**Stored data entries:**
/---

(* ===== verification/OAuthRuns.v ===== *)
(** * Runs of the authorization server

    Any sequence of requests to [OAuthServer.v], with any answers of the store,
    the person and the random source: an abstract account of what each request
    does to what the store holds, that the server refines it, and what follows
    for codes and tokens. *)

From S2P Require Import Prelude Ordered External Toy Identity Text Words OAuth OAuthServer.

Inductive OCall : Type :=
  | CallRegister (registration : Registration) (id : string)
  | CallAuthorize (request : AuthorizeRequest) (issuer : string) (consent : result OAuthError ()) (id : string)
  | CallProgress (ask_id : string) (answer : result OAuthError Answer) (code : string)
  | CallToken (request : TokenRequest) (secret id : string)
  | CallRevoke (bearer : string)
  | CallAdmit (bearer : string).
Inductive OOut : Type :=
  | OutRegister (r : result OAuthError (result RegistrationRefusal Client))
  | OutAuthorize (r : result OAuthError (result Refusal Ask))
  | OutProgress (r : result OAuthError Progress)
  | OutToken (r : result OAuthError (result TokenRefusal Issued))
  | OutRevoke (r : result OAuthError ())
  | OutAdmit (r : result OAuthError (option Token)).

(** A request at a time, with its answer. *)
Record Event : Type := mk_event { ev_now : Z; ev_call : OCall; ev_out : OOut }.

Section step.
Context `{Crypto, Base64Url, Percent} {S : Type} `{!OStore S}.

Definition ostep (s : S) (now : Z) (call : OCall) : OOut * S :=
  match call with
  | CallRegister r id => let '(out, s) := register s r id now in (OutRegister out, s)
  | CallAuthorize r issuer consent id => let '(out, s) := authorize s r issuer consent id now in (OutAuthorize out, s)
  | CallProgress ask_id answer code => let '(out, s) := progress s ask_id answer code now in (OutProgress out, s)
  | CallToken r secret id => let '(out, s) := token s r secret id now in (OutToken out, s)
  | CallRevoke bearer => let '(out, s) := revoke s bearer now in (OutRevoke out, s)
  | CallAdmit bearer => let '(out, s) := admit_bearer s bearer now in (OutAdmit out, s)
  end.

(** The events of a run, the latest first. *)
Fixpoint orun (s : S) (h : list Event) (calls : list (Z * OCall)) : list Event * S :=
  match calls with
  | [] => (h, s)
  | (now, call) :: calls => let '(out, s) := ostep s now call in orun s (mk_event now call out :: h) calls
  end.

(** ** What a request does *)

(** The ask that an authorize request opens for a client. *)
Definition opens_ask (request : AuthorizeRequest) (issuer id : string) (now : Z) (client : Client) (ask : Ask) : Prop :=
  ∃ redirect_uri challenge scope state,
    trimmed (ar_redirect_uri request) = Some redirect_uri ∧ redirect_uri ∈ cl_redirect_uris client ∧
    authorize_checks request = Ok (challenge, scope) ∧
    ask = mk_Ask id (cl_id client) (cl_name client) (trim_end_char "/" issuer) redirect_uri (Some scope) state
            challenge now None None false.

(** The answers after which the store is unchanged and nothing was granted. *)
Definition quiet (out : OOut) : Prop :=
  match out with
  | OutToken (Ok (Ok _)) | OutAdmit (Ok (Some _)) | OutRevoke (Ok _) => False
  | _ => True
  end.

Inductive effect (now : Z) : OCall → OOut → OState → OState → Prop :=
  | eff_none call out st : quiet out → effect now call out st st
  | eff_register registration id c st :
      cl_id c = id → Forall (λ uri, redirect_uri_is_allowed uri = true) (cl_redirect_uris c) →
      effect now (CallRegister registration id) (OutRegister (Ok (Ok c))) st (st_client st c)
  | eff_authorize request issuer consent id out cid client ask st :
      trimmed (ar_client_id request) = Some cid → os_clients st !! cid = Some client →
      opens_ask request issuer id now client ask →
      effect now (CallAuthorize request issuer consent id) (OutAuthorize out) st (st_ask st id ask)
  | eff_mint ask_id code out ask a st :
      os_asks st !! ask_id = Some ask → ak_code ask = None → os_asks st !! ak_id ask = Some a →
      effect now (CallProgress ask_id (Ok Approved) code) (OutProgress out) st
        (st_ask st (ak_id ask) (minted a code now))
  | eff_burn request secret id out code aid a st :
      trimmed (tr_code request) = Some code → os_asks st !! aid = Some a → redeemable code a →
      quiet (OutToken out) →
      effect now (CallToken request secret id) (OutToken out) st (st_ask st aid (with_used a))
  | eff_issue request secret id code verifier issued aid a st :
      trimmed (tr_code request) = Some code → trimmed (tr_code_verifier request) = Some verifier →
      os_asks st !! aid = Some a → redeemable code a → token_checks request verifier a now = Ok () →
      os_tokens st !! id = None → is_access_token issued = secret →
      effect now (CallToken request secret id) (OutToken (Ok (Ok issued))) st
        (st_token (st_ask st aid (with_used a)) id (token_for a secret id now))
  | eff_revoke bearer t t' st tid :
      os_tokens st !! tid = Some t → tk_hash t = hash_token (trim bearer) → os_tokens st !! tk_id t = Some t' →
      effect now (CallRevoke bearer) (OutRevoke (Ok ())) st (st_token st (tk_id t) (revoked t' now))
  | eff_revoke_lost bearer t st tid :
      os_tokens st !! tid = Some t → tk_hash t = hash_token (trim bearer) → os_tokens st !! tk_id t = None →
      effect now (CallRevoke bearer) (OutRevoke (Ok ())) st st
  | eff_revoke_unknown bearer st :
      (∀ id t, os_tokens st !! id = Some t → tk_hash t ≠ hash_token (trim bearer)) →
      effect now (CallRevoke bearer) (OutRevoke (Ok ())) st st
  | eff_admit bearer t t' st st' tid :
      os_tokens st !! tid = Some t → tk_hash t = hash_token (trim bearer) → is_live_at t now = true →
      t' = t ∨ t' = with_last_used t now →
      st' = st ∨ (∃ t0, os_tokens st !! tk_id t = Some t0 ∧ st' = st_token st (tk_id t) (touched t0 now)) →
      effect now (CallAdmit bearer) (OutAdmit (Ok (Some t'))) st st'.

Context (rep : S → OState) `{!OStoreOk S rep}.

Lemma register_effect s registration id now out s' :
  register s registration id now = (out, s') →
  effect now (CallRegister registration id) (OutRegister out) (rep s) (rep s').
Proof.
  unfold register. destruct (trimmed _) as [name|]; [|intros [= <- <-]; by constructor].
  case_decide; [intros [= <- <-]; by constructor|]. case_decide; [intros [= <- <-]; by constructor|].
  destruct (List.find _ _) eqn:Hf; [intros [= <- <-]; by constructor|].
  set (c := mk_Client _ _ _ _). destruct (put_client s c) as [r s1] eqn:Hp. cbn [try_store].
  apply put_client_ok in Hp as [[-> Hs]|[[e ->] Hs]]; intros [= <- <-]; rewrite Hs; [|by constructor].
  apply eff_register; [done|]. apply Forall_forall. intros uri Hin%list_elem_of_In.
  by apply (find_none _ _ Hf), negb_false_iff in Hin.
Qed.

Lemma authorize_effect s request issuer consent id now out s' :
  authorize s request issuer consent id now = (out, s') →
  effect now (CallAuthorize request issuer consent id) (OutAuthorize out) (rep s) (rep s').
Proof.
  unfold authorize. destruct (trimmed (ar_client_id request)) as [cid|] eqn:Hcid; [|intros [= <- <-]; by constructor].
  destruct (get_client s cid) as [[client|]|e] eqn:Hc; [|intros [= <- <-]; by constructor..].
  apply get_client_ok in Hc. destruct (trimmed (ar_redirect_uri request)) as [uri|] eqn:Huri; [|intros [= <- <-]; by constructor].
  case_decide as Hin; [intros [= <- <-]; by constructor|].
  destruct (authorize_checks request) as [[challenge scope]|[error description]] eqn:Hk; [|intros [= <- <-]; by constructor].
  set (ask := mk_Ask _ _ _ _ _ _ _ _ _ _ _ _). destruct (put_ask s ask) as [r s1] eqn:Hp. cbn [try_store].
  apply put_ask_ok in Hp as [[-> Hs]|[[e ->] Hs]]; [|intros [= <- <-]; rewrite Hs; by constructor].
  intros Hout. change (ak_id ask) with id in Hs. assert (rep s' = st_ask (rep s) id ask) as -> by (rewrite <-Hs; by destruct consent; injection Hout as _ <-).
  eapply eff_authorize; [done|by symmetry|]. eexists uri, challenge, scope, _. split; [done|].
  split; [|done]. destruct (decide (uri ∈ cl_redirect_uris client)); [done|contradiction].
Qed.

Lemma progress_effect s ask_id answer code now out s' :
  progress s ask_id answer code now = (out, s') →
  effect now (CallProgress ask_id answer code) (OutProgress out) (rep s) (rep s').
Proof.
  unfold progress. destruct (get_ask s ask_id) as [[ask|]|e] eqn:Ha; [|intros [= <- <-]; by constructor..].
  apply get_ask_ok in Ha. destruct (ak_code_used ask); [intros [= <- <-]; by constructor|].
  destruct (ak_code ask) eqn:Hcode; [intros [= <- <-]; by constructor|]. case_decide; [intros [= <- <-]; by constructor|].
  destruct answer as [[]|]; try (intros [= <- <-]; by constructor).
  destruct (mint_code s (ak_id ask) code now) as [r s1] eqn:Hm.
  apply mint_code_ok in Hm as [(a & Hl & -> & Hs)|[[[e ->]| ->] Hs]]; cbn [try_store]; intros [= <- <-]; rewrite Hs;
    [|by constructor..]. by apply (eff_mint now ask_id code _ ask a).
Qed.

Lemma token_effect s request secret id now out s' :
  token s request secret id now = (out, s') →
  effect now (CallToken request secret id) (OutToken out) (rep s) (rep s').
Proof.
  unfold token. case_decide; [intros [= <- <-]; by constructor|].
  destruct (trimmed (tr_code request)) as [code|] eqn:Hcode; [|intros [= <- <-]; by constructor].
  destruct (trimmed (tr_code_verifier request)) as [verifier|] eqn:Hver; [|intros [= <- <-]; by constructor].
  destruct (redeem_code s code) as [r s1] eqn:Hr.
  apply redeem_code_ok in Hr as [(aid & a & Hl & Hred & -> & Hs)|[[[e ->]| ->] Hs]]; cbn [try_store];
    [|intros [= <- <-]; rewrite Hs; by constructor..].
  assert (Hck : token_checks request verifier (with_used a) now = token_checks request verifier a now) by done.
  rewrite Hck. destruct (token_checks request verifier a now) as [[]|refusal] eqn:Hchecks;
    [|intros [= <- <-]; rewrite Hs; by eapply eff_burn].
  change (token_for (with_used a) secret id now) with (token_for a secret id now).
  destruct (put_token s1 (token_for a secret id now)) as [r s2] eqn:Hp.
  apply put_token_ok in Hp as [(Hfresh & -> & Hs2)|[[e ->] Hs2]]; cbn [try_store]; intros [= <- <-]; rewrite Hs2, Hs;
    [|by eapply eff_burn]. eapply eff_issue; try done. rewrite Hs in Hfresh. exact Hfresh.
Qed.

\---
/---

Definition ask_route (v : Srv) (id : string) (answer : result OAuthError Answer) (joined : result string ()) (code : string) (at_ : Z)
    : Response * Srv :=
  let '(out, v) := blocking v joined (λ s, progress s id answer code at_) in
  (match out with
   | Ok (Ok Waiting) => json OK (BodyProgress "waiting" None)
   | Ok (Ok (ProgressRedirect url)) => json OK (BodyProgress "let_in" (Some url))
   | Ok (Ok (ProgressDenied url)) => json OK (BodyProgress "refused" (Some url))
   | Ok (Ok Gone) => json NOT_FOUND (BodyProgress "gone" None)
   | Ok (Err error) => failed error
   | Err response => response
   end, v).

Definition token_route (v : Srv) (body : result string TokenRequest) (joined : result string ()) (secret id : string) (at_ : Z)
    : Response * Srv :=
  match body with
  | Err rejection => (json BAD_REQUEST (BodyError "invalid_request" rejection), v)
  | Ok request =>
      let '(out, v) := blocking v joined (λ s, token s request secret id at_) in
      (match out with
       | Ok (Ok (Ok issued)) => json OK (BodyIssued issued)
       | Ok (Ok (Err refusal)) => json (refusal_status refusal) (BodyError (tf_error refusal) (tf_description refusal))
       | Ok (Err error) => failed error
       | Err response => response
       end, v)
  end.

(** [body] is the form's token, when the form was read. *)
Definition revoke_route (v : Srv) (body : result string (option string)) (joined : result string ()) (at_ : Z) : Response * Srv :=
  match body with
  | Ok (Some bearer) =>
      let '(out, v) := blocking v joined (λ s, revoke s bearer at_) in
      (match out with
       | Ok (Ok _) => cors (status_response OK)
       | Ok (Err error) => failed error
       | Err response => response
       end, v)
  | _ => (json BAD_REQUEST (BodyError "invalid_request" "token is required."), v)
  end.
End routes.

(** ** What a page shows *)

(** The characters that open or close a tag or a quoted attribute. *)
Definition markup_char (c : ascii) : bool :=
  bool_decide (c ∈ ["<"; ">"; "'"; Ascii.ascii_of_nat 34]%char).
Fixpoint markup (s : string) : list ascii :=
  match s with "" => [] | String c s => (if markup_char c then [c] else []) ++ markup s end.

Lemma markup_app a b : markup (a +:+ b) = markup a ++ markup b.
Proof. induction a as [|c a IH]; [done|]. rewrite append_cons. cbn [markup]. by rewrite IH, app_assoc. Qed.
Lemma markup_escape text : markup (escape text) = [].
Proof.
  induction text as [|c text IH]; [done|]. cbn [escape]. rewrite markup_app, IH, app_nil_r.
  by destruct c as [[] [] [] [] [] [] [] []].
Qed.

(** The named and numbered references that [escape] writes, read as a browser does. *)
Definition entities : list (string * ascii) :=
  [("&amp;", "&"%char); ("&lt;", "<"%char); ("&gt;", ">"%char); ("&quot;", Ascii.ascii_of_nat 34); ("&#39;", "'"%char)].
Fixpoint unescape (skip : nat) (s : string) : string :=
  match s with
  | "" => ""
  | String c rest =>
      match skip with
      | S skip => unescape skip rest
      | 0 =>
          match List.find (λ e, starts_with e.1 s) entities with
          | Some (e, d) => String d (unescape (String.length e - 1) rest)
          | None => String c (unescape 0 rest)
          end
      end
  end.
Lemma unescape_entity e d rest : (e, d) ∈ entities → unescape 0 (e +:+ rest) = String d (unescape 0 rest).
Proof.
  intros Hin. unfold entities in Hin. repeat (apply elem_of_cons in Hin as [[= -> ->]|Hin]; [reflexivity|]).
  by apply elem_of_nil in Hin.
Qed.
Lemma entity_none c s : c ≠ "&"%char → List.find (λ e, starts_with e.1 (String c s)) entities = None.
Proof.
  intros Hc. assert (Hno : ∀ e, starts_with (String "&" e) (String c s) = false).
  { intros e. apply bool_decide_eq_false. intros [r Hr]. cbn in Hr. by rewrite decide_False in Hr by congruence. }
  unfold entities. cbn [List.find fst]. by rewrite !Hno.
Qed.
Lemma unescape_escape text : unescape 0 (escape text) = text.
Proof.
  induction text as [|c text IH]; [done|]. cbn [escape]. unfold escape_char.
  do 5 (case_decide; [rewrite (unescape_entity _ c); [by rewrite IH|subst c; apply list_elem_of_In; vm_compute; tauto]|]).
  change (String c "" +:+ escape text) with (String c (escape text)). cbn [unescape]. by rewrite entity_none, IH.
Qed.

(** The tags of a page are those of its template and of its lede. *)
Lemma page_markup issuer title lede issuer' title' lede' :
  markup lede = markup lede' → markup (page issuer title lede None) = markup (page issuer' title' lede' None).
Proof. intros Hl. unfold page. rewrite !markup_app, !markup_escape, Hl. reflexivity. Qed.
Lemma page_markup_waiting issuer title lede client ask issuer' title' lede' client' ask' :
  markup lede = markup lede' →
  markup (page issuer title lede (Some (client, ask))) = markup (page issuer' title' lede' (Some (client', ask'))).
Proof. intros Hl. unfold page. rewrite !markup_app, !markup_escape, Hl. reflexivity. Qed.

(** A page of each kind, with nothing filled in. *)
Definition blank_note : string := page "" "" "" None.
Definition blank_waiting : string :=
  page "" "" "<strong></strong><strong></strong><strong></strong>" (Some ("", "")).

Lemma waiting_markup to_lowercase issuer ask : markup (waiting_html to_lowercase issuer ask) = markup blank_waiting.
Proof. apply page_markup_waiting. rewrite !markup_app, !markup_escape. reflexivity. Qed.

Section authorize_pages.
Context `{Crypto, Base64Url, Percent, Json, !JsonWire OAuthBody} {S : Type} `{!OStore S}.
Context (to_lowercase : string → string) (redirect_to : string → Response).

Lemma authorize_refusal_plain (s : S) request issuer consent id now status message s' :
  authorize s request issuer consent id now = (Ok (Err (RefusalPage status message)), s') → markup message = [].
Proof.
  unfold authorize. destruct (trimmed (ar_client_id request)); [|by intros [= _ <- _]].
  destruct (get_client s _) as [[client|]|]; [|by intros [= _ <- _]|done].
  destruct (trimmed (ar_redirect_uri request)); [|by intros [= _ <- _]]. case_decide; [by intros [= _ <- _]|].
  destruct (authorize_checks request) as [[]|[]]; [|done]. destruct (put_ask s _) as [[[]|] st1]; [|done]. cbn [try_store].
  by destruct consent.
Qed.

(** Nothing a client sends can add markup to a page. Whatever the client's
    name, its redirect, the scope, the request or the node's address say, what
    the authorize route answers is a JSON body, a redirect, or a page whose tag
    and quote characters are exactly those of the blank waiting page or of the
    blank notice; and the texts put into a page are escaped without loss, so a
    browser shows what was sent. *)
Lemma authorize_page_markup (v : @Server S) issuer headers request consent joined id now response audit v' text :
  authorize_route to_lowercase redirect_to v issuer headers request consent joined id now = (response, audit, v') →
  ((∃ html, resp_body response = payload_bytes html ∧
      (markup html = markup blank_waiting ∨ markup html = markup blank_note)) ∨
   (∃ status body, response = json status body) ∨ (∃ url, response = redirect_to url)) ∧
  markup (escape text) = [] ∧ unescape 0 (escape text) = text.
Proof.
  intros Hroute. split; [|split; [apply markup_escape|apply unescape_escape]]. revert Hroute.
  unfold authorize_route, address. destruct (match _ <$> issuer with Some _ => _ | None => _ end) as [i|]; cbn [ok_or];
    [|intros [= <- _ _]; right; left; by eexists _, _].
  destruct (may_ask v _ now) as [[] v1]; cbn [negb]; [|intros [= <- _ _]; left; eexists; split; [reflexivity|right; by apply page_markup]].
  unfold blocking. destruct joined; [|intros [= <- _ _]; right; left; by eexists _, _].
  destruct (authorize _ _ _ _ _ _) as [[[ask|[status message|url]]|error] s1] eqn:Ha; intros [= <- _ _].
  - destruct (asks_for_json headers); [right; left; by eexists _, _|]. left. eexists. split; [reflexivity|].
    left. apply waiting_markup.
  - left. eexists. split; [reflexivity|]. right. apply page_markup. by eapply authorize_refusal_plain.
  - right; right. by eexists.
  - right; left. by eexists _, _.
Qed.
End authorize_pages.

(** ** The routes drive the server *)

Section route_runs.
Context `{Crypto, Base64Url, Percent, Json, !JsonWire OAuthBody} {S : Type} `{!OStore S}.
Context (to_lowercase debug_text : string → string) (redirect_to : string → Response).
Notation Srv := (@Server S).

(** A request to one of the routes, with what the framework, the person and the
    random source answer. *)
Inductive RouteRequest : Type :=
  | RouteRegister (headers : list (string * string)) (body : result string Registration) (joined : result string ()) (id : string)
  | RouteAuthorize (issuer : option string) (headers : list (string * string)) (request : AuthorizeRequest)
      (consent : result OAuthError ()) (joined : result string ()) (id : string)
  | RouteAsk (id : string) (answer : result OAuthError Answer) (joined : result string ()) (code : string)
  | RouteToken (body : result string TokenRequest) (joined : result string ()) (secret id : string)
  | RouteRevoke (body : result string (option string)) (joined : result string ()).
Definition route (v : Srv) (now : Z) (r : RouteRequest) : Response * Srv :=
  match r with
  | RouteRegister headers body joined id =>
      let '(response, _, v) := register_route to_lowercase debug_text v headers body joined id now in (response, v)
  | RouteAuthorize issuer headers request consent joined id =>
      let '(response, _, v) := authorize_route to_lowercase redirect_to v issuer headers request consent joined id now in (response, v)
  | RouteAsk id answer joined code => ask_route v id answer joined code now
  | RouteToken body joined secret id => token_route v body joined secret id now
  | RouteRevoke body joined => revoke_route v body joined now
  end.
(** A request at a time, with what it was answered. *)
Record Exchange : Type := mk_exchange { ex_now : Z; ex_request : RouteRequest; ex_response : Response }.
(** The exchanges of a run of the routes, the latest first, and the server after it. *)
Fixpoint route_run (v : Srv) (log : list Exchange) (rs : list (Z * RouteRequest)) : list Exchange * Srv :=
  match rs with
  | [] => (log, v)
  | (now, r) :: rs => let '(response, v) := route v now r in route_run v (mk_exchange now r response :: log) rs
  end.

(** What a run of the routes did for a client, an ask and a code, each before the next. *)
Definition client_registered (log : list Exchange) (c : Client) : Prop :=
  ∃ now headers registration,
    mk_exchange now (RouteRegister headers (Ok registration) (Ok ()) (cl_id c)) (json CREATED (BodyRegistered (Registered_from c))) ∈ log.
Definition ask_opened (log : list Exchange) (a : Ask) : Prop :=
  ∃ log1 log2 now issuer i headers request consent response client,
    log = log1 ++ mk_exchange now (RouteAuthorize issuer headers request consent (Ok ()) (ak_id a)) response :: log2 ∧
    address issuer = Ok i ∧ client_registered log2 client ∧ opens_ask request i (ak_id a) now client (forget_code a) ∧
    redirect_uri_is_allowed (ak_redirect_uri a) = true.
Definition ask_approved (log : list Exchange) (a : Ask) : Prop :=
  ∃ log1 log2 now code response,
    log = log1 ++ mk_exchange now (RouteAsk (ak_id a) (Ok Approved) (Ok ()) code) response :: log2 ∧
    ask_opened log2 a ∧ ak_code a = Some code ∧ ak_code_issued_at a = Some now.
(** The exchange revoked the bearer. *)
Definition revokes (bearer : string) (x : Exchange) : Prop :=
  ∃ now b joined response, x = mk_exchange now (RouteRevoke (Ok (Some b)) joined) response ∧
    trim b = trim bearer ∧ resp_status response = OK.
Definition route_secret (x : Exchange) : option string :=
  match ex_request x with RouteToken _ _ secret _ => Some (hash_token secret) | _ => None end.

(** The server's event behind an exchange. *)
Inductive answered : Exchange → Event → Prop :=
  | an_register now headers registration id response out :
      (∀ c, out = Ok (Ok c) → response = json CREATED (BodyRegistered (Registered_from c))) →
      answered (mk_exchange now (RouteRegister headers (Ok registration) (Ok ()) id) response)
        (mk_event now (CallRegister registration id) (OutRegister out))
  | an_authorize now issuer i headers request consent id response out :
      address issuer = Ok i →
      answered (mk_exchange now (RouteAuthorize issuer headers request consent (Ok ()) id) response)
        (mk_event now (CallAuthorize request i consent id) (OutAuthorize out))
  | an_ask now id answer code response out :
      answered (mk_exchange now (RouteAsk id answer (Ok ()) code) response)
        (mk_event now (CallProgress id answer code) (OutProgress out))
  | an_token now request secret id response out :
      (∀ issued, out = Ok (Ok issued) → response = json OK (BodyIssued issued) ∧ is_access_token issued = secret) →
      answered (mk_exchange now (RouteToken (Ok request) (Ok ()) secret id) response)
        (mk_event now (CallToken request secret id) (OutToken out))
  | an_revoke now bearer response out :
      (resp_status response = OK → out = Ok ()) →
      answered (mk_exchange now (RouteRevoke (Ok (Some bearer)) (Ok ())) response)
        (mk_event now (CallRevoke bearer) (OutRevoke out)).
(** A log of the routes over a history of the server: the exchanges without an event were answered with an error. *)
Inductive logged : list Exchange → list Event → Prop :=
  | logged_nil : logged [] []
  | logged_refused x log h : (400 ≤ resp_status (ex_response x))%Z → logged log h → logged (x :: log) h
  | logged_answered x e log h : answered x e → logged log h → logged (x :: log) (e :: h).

\---

**WORK TO BE COMPLETED:** Among the records above, repeat exactly the line with "(* ===== verification/OAuthRuns.v ===== *)", the line with "the person and the random", and every line in between, and only those.

**TASK ANSWER:**
(* ===== verification/OAuthRuns.v ===== *)
(** * Runs of the authorization server

    Any sequence of requests to [OAuthServer.v], with any answers of the store,
    the person and the random source: an abstract account of what each request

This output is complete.